A fórmula é para ação LOCAL. E você não usa a base transdérmica para os ativos atingirem a corrente sanguínea e terem efeito sistêmico? Então a intenção é fazer o anestésico ter absorção sistêmica? Não né!
Por isso não faz sentido usar esse tipo de veículo.
O veículo que está sendo bastante utilizado, inclusive para suportar o pH que essa formulação precisa estar, é o gel de Natrosol, creme não-iônico ou ainda uma pomada à base de vaselina.
5.1. A “remoção” do estrato córneo auxilia na absorção do anestésico, então procedimentos desengordurantes ou ablação podem ser utilizados.
6. Em relação ao pH da formulação:
Sugere-se ajustar o pH da fórmula para 9 – 9,5.
Para serem eficazes, os anestésicos tópicos devem atravessar as camadas superficiais da pele e alcançar as terminações nervosas da derme. A espessura do estrato córneo e o pKa (constante de dissociação para que o ativo esteja 50% ionizado e 50% não ionizado) de um anestésico determinam quão bem o medicamento tópico pode penetrar no estrato córneo.
Os anestésicos são bases fracas, e seus valores de pKa variam de cerca de 8 a 10. Quando entrar em contato com a pele, tanto forma ionizada como não ionizada estarão existentes. As formas neutras atravessam as membranas com facilidade e as formas com cargas positivas se ligam com muito mais afinidade ao sítio alvo.
7. Seguindo às concentrações máximas permitidas, deve-se aplicar o produto e deixá-lo agir por 40-60 minutos antes de realizar o procedimento, sob oclusão, uma vez que a pele intacta dificulta demais a penetração desses ativos.
8. Em relação ao uso de vasoconstritores para aplicação tópica:
8.1. O vasoconstritor mais comumente utilizado é a epinefrina.
8.2. Existem alguns lugares (internet em geral e estudos científicos) que citam o uso da epinefrina para reduzir o sangramento excessivo e prolongar o efeito do anestésico tópico, entretanto o uso da epinefrina para essa indicação segundo ESTUDOS CIENTÍFICOS é através da sua aplicação injetável e não tópica. Não confunda ação local como sinônimo de aplicação tópica.
A aplicação tópica terá efeito local, e a aplicação injetável (nesse caso) também será para efeito local, mas não tem a barreira do estrato córneo.
8.3. Os produtos comerciais que vendem anestésicos com epinefrina deixam bem claro para usar com “pele aberta/lacerada”, justamente pela falta de respaldo científico do efeito da epinefrina em pele intacta. Entretanto, em “pele aberta”, é seguro utilizar lidocaína a 20% como estão fazendo? E os riscos? É em uma pequena extensão de pele?

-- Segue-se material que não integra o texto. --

Lemma write_step_UUID (u : str) (v : ETDProxy.write_vars) :
  uuid_ok u -> ETDProxy.w_curUUID v = None ->
  write_step (L "UUID:" ++ u) v
  = inr (ETDProxy.mk_write_vars (ETDProxy.w_finished v) (ETDProxy.w_status_s v)
           (ETDProxy.w_info v) (ETDProxy.filePos v) (Some u)).
Proof.
  intros [H1 H2] Hv. unfold write_step.
  destruct (rxUUID_takes u H1 H2) as (c & -> & Hc). now rewrite Hv, Hc.
Qed.

Lemma write_step_status (st i : str) (v : ETDProxy.write_vars) :
  is_status st -> (i = [] \/ is_info i) ->
  write_step (reply_line st i) v
  = inr (ETDProxy.mk_write_vars true st i (ETDProxy.filePos v) (ETDProxy.w_curUUID v)).
Proof.
  intros Hst Hi. unfold write_step.
  destruct (status_not_other_lines st i Hst) as (-> & _ & ->).
  destruct (rxReply_reply_line st i Hst Hi) as (c & -> & H1 & H3 & _).
  now rewrite H1, H3.
Qed.

Lemma requestFileRead_lines_fold :
  forall (lines : list str) (v : reply_vars),
    ETDProxy.requestFileRead_lines lines v = fold_lines reply_vars finished read_step lines v.
Proof.
  induction lines as [|line rest IH]; intros v; [reflexivity|].
  cbn [ETDProxy.requestFileRead_lines fold_lines]. unfold read_step.
  destruct (finished v); [reflexivity|].
  destruct (regex_match rxUUID line); [destruct (curUUID v); [reflexivity|apply IH]|].
  destruct (regex_match rxRemain line).
  { destruct (remain v); [reflexivity|].
    destruct (string2off_t _); [apply IH|reflexivity]. }
  destruct (regex_match rxReply line); [apply IH|reflexivity].
Qed.

Lemma requestFileWrite_lines_fold :
  forall (lines : list str) (v : ETDProxy.write_vars),
    ETDProxy.requestFileWrite_lines lines v
    = fold_lines ETDProxy.write_vars ETDProxy.w_finished write_step lines v.
Proof.
  induction lines as [|line rest IH]; intros v; [reflexivity|].
  cbn [ETDProxy.requestFileWrite_lines fold_lines]. unfold write_step.
  destruct (ETDProxy.w_finished v); [reflexivity|].
  destruct (regex_match rxUUID line);
    [destruct (ETDProxy.w_curUUID v); [reflexivity|apply IH]|].
  destruct (regex_match ETDProxy.rxAlreadyHave line).
  { destruct (ETDProxy.filePos v); [reflexivity|].
    destruct (string2off_t _); [apply IH|reflexivity]. }
  destruct (regex_match rxReply line); [apply IH|reflexivity].
Qed.

Lemma listPath_lines_fold (path0 : str) :
  forall (lines : list str) (v : ETDProxy.list_vars str),
    ETDProxy.listPath_lines path0 lines v
    = fold_lines (ETDProxy.list_vars str) ETDProxy.l_finished
        (list_step (listPath_failed path0) (fun i => inr i)) lines v.
Proof.
  induction lines as [|line rest IH]; intros v; [reflexivity|].
  cbn [ETDProxy.listPath_lines fold_lines]. unfold list_step.
  destruct (ETDProxy.l_finished v); [reflexivity|].
  destruct (regex_match rxReply line) as [fields|]; [|reflexivity].
  destruct (_ || _); [|reflexivity]. cbv zeta.
  destruct (str_eqb (sub_str fields 1) (L "ERR")); [reflexivity|].
  destruct (_ && _); apply IH.
Qed.

Lemma dataChannelAddr_lines_fold :
  forall (lines : list str) (v : ETDProxy.list_vars sockname_type),
    ETDProxy.dataChannelAddr_lines lines v
    = fold_lines (ETDProxy.list_vars sockname_type) ETDProxy.l_finished
        (list_step dataChannelAddr_failed decode_data_addr) lines v.
Proof.
  induction lines as [|line rest IH]; intros v; [reflexivity|].
  cbn [ETDProxy.dataChannelAddr_lines fold_lines]. unfold list_step.
  destruct (ETDProxy.l_finished v); [reflexivity|].
  destruct (regex_match rxReply line) as [fields|]; [|reflexivity].
  destruct (_ || _); [|reflexivity]. cbv zeta.
  destruct (str_eqb (sub_str fields 1) (L "ERR")); [reflexivity|].
  destruct (_ && _); [apply IH|].
  destruct (decode_data_addr (sub_str fields 3)); [reflexivity|apply IH].
Qed.

End ReplyLines.

Section ProxyLoops.
Context {P : Platform}.

Ltac loop_eq IH lines_fold :=
  let r := fresh "r" in
  let w1 := fresh "w1" in
  intros;
  unfold bind, sys, ETDCASSERT, ret, throw; cbn [fst snd];
  destruct (fd_read _ _ _) as [r w1]; cbn [fst snd];
  destruct (nread r >? 0); [|reflexivity]; cbn [fst snd];
  destruct (getReplies _) as [lines endpos];
  rewrite lines_fold;
  destruct (fold_lines _ _ _ lines _) as [e|[v' [|u0 un]]]; [reflexivity| |reflexivity];
  apply IH.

8.4. Outra informação importante sobre estabilidade do anestésico com epinefrina:
Como foi citado antes, o pH ideal para o anestésico fazer efeito é entre 9 e 9,5, porém nesse pH a epinefrina tem sua estabilidade alterada e oxida mais rapidamente e por isso muitas fórmulas voltam com cor escura.
Resumindo, o vasoconstritor é eficaz se aplicado de forma injetável, pois em pele intacta não existe estudos comprovando eficácia. Além disso, o pH ideal do anestésico acelera a oxidação do vasoconstritor.
Ainda em relação a dosagem de lidocaína
Existe poucos estudos que testaram o uso de 20% de lidocaína, porém precisa ser em pele intacta, precisa de oclusão e os resultados não foram melhores por causa do aumento da dosagem.
Existe um produto que é vendido pelos sites que usa essa dosagem (lidocaína 20%). Porém ele deixa bem claro.
- Pele intacta sem epinefrina ✖️
- Pele lacerada uso de epinefrina ✔️
Como ele estabiliza a epinefrina no creme com anestésicos 🤷♀️
Se você não ajustar o pH para 9,5 a epinefrina ficará estabilizada, porém o efeito anestésico poderá estar comprometido.
E ai? Essas informações ajudaram você a se sentir mais seguro na manipulação e dispensação dos géis anestésicos?